Copy every entry below, exactly and in full.

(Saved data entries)
"""

Definition core_document : dict string json :=
  [("schema_version", JInt 5);
   ("policies", JList [
     JObj (core_policy "private_dc_backup" 10 (Some "10.100.0.10/32") "DATA_CENTER" ["HUB_OVERLAY"] ["bb"; "mpls"; "lte"]
             ["CENTRAL_BACKUP"] ["HTTPS"; "HTTP"]);
     JObj (core_policy "public_saas" 20 (Some "198.18.0.10/32") "SAAS" ["DIRECT_INTERNET"] ["bb"; "lte"]
             ["SAAS_INTERACTIVE"; "SAAS_FILE_TRANSFER"] ["HTTPS"; "TLS"; "HTTP"])]);
   ("default_policy", JObj (core_policy "default_unknown" 1000 None "UNKNOWN" ["HUB_OVERLAY"] ["mpls"; "bb"; "lte"] [] []))].

Definition core_policies_result : result DestinationPolicyDocument := Eval vm_compute in
  document_from_mapping core_config core_document.
Definition core_policies : DestinationPolicyDocument := Eval vm_compute in
  match core_policies_result as r return is_ok r = true → DestinationPolicyDocument with
  | Ok d => λ _, d
  | Err _ => λ H, False_rect _ (Bool.diff_false_true H)
  end eq_refl.
Lemma core_policies_accepted : document_from_mapping core_config core_document = Ok core_policies.
Proof. vm_cast_no_check (eq_refl (Ok core_policies)). Qed.
End Examples.

Lemma policy_document_safe_witness :
  policy_for_prefix Examples.core_policies (host_network (saas_ip core_config)) =
    nth 1 (policies Examples.core_policies) (default_policy Examples.core_policies).
Proof.
  destruct (policy_document_safe core_config Examples.core_document Examples.core_policies
    Examples.core_policies_accepted) as (_ & _ & _ & _ & Hl).
  apply Hl; [apply list_elem_of_lookup; exists 1%nat; reflexivity|reflexivity].
Defined.

Lemma policy_document_roundtrip_witness :
  document_from_mapping core_config (to_mapping Examples.core_policies) = Ok Examples.core_policies.
Proof.
  exact (policy_document_roundtrip core_config Examples.core_document Examples.core_policies
    Examples.core_policies_accepted).
Defined.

"""

## SOLUTION BELOW:
Definition core_document : dict string json :=
  [("schema_version", JInt 5);
   ("policies", JList [
     JObj (core_policy "private_dc_backup" 10 (Some "10.100.0.10/32") "DATA_CENTER" ["HUB_OVERLAY"] ["bb"; "mpls"; "lte"]
             ["CENTRAL_BACKUP"] ["HTTPS"; "HTTP"]);
     JObj (core_policy "public_saas" 20 (Some "198.18.0.10/32") "SAAS" ["DIRECT_INTERNET"] ["bb"; "lte"]
             ["SAAS_INTERACTIVE"; "SAAS_FILE_TRANSFER"] ["HTTPS"; "TLS"; "HTTP"])]);
   ("default_policy", JObj (core_policy "default_unknown" 1000 None "UNKNOWN" ["HUB_OVERLAY"] ["mpls"; "bb"; "lte"] [] []))].

Definition core_policies_result : result DestinationPolicyDocument := Eval vm_compute in
  document_from_mapping core_config core_document.
Definition core_policies : DestinationPolicyDocument := Eval vm_compute in
  match core_policies_result as r return is_ok r = true → DestinationPolicyDocument with
  | Ok d => λ _, d
  | Err _ => λ H, False_rect _ (Bool.diff_false_true H)
  end eq_refl.
Lemma core_policies_accepted : document_from_mapping core_config core_document = Ok core_policies.
Proof. vm_cast_no_check (eq_refl (Ok core_policies)). Qed.
End Examples.

Lemma policy_document_safe_witness :
  policy_for_prefix Examples.core_policies (host_network (saas_ip core_config)) =
    nth 1 (policies Examples.core_policies) (default_policy Examples.core_policies).
Proof.
  destruct (policy_document_safe core_config Examples.core_document Examples.core_policies
    Examples.core_policies_accepted) as (_ & _ & _ & _ & Hl).
  apply Hl; [apply list_elem_of_lookup; exists 1%nat; reflexivity|reflexivity].
Defined.

Lemma policy_document_roundtrip_witness :
  document_from_mapping core_config (to_mapping Examples.core_policies) = Ok Examples.core_policies.
Proof.
  exact (policy_document_roundtrip core_config Examples.core_document Examples.core_policies
    Examples.core_policies_accepted).
Defined.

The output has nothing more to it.